From the line with "(** The overlay" through the line with "From S2P Require Import Prelude Struct.", repeat the entries verbatim, both end lines included, and add nothing.

Stored items

--

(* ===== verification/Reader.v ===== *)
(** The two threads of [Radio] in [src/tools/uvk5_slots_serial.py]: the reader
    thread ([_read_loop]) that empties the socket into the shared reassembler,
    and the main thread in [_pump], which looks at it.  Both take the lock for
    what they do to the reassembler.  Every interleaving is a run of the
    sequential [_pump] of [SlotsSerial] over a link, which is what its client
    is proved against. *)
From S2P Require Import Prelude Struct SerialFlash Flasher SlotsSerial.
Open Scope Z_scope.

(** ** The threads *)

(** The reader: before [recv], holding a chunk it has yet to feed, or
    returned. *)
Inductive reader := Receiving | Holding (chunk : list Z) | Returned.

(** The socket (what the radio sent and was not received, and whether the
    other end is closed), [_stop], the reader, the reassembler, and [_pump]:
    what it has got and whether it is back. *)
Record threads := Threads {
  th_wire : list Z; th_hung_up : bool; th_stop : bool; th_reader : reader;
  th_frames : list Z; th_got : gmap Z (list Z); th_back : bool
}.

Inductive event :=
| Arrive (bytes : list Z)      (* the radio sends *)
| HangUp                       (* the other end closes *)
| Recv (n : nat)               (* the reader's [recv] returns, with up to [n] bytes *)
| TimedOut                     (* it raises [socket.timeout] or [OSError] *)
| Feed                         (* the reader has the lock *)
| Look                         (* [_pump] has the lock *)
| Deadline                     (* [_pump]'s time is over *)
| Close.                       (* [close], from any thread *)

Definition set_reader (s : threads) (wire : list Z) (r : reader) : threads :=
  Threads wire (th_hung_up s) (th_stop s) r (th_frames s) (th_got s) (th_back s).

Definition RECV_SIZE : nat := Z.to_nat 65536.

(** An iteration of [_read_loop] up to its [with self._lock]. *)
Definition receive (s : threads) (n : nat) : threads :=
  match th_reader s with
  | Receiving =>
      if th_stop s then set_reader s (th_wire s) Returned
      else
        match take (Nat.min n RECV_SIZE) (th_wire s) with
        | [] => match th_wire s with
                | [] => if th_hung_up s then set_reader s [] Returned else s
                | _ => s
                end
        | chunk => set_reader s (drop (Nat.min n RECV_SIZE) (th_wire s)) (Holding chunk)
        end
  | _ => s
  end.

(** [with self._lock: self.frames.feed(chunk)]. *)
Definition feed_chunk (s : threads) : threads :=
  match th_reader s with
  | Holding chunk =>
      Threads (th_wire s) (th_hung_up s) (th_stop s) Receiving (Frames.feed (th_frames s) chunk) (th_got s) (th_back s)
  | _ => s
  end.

--

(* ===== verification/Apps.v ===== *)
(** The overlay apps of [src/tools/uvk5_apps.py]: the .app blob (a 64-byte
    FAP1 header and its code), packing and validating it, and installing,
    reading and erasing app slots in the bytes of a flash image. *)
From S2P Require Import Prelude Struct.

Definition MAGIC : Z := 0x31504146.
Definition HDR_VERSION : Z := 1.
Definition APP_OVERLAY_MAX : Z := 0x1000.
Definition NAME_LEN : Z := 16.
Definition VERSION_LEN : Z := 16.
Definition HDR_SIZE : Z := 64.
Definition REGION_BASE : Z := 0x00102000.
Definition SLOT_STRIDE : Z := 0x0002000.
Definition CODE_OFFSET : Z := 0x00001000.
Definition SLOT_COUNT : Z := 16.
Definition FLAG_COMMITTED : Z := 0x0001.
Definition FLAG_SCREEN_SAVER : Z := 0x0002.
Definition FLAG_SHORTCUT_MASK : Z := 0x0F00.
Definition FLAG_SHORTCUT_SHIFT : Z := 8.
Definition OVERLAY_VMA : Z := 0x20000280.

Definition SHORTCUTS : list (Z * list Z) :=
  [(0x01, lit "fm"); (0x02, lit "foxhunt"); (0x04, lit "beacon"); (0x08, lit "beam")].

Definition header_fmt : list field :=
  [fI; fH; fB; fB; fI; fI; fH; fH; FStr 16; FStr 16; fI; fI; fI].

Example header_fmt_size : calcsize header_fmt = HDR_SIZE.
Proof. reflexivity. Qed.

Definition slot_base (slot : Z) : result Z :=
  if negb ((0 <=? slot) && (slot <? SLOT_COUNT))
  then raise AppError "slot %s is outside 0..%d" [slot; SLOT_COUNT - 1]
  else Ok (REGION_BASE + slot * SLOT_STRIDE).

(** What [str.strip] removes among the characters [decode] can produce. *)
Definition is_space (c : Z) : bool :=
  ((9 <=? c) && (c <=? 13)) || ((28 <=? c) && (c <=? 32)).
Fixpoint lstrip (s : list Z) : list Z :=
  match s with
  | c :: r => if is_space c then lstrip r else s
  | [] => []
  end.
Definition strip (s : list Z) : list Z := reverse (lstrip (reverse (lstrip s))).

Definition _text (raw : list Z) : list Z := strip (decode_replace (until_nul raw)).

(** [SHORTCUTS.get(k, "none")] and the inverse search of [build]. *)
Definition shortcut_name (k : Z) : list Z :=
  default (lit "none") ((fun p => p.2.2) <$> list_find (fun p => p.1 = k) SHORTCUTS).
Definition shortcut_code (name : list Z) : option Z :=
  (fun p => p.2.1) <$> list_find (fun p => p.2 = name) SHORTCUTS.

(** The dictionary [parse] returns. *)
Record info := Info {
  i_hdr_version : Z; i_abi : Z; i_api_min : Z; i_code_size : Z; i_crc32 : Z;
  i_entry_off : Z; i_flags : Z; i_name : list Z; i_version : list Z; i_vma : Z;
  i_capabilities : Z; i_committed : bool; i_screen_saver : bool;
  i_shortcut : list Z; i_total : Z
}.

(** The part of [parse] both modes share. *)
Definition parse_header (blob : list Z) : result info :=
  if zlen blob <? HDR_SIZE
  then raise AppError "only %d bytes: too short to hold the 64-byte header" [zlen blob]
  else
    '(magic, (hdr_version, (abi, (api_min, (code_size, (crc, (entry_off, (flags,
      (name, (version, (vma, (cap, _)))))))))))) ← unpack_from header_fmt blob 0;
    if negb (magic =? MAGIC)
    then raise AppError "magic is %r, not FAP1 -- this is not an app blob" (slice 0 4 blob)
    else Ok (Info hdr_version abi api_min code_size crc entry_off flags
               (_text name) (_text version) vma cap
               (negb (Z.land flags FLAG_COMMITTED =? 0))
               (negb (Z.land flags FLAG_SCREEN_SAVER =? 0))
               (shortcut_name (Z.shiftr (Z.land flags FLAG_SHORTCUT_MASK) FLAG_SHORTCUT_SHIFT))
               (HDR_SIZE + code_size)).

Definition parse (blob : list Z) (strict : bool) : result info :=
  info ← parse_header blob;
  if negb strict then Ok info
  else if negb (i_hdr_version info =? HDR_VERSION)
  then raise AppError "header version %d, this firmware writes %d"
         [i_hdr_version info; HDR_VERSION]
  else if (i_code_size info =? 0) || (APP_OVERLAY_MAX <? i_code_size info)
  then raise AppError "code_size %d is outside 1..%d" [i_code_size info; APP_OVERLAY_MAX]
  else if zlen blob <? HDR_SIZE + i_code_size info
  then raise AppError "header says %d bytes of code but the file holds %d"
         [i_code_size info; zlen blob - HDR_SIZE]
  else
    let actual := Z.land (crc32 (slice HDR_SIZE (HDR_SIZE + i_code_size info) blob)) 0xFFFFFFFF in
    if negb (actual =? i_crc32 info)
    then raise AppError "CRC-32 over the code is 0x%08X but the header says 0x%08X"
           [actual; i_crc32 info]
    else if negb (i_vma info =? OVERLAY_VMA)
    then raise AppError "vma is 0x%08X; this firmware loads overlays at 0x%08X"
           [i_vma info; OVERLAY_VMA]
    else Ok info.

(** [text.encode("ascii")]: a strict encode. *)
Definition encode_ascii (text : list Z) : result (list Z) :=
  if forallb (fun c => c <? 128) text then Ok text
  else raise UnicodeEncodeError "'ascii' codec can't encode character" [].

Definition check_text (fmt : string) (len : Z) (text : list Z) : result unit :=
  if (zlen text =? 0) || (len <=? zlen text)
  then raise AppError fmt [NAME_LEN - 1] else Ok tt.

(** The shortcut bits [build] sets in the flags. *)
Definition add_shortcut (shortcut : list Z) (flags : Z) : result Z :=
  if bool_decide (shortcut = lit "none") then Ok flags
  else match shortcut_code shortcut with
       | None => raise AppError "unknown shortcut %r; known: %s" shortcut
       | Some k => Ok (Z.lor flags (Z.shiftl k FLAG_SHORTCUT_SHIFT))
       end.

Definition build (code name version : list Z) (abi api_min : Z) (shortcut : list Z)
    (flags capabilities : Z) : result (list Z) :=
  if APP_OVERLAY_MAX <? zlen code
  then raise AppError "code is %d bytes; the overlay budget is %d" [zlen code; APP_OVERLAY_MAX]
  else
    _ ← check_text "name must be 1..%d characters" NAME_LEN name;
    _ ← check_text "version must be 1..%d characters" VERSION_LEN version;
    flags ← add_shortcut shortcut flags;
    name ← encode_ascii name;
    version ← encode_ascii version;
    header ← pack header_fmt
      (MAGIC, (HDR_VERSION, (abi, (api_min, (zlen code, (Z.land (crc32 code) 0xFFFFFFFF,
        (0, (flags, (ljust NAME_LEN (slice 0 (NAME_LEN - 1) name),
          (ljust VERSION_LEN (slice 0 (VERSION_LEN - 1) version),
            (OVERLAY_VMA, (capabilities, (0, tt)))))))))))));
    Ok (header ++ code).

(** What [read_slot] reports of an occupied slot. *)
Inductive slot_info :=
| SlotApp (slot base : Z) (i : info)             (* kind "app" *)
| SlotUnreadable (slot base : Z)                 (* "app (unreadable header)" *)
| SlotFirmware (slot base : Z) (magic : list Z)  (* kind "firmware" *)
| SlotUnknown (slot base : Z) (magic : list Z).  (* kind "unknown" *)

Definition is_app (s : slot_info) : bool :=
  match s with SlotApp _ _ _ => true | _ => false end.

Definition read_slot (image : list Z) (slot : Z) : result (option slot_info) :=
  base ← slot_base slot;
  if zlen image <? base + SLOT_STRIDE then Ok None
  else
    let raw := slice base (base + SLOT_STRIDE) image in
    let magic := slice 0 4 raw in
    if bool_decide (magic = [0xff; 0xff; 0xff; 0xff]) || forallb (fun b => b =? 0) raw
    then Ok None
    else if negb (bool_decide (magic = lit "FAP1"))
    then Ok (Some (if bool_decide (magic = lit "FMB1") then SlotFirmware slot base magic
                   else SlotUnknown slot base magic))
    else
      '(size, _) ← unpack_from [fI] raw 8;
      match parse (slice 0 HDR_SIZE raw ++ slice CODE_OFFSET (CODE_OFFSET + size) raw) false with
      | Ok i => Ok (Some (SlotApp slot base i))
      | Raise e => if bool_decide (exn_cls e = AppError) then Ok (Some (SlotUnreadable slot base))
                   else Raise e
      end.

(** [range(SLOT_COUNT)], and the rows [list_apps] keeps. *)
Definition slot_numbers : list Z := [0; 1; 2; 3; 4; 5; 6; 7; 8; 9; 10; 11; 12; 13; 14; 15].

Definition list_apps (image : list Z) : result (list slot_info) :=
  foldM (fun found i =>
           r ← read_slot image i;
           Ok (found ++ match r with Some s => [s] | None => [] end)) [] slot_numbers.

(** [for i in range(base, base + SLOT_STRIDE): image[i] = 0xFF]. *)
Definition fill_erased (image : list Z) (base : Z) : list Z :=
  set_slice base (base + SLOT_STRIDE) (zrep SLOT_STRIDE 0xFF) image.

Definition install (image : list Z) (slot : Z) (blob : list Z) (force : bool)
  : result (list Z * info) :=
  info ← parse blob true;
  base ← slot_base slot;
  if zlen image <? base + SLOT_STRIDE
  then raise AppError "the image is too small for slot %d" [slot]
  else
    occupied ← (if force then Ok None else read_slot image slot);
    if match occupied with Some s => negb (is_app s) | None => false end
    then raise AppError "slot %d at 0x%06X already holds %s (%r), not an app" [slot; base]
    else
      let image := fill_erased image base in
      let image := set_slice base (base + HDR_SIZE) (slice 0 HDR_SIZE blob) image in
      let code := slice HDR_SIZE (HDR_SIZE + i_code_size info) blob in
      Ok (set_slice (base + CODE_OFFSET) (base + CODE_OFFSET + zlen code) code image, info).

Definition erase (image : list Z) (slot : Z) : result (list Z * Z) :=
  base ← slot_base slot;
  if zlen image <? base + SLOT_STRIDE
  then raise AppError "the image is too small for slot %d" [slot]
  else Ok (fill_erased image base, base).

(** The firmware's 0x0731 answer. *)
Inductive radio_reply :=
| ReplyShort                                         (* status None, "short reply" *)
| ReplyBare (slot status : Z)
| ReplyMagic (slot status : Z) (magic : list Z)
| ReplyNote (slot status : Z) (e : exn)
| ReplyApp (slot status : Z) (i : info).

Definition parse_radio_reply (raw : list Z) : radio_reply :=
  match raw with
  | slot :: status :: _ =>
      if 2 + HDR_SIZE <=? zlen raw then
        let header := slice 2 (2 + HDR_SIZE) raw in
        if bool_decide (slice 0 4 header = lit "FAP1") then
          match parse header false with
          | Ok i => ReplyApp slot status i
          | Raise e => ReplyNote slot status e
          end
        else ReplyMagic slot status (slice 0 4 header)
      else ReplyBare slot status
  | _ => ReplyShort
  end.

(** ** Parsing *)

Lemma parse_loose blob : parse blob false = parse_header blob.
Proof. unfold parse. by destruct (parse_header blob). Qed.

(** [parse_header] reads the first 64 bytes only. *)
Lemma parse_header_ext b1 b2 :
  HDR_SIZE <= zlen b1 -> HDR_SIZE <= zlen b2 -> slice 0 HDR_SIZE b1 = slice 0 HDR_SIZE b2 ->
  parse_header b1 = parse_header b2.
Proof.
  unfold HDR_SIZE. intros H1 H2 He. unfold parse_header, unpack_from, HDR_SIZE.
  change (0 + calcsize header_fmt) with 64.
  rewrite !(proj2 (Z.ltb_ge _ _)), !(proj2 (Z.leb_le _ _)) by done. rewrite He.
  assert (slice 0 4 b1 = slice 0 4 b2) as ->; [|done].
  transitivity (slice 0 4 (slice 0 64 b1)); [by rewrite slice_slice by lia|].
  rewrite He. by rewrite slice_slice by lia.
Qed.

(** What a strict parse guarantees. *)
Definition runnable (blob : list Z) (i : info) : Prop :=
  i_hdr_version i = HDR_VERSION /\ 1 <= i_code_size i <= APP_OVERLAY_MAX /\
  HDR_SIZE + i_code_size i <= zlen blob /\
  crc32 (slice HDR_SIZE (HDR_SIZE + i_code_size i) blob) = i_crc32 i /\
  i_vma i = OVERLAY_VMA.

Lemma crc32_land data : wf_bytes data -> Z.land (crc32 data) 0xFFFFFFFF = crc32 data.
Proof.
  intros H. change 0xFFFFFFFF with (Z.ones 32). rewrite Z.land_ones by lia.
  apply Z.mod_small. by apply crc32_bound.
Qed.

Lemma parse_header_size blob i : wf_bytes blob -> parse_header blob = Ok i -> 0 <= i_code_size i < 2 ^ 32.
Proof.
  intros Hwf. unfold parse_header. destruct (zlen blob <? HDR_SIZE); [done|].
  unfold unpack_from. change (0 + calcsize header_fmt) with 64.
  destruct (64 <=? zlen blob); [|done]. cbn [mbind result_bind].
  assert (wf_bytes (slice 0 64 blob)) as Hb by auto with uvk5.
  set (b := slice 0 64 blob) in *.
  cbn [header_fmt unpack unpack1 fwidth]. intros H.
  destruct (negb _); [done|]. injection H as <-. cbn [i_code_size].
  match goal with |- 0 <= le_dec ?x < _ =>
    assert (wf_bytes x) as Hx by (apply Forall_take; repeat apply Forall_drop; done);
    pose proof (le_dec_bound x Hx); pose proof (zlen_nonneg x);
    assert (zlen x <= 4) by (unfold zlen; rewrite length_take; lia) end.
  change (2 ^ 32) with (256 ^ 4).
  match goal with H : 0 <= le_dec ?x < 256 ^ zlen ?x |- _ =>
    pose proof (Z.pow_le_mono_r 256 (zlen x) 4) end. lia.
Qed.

--

RESPONSE TO THIS TASK
(** The overlay apps of [src/tools/uvk5_apps.py]: the .app blob (a 64-byte
    FAP1 header and its code), packing and validating it, and installing,
    reading and erasing app slots in the bytes of a flash image. *)
From S2P Require Import Prelude Struct.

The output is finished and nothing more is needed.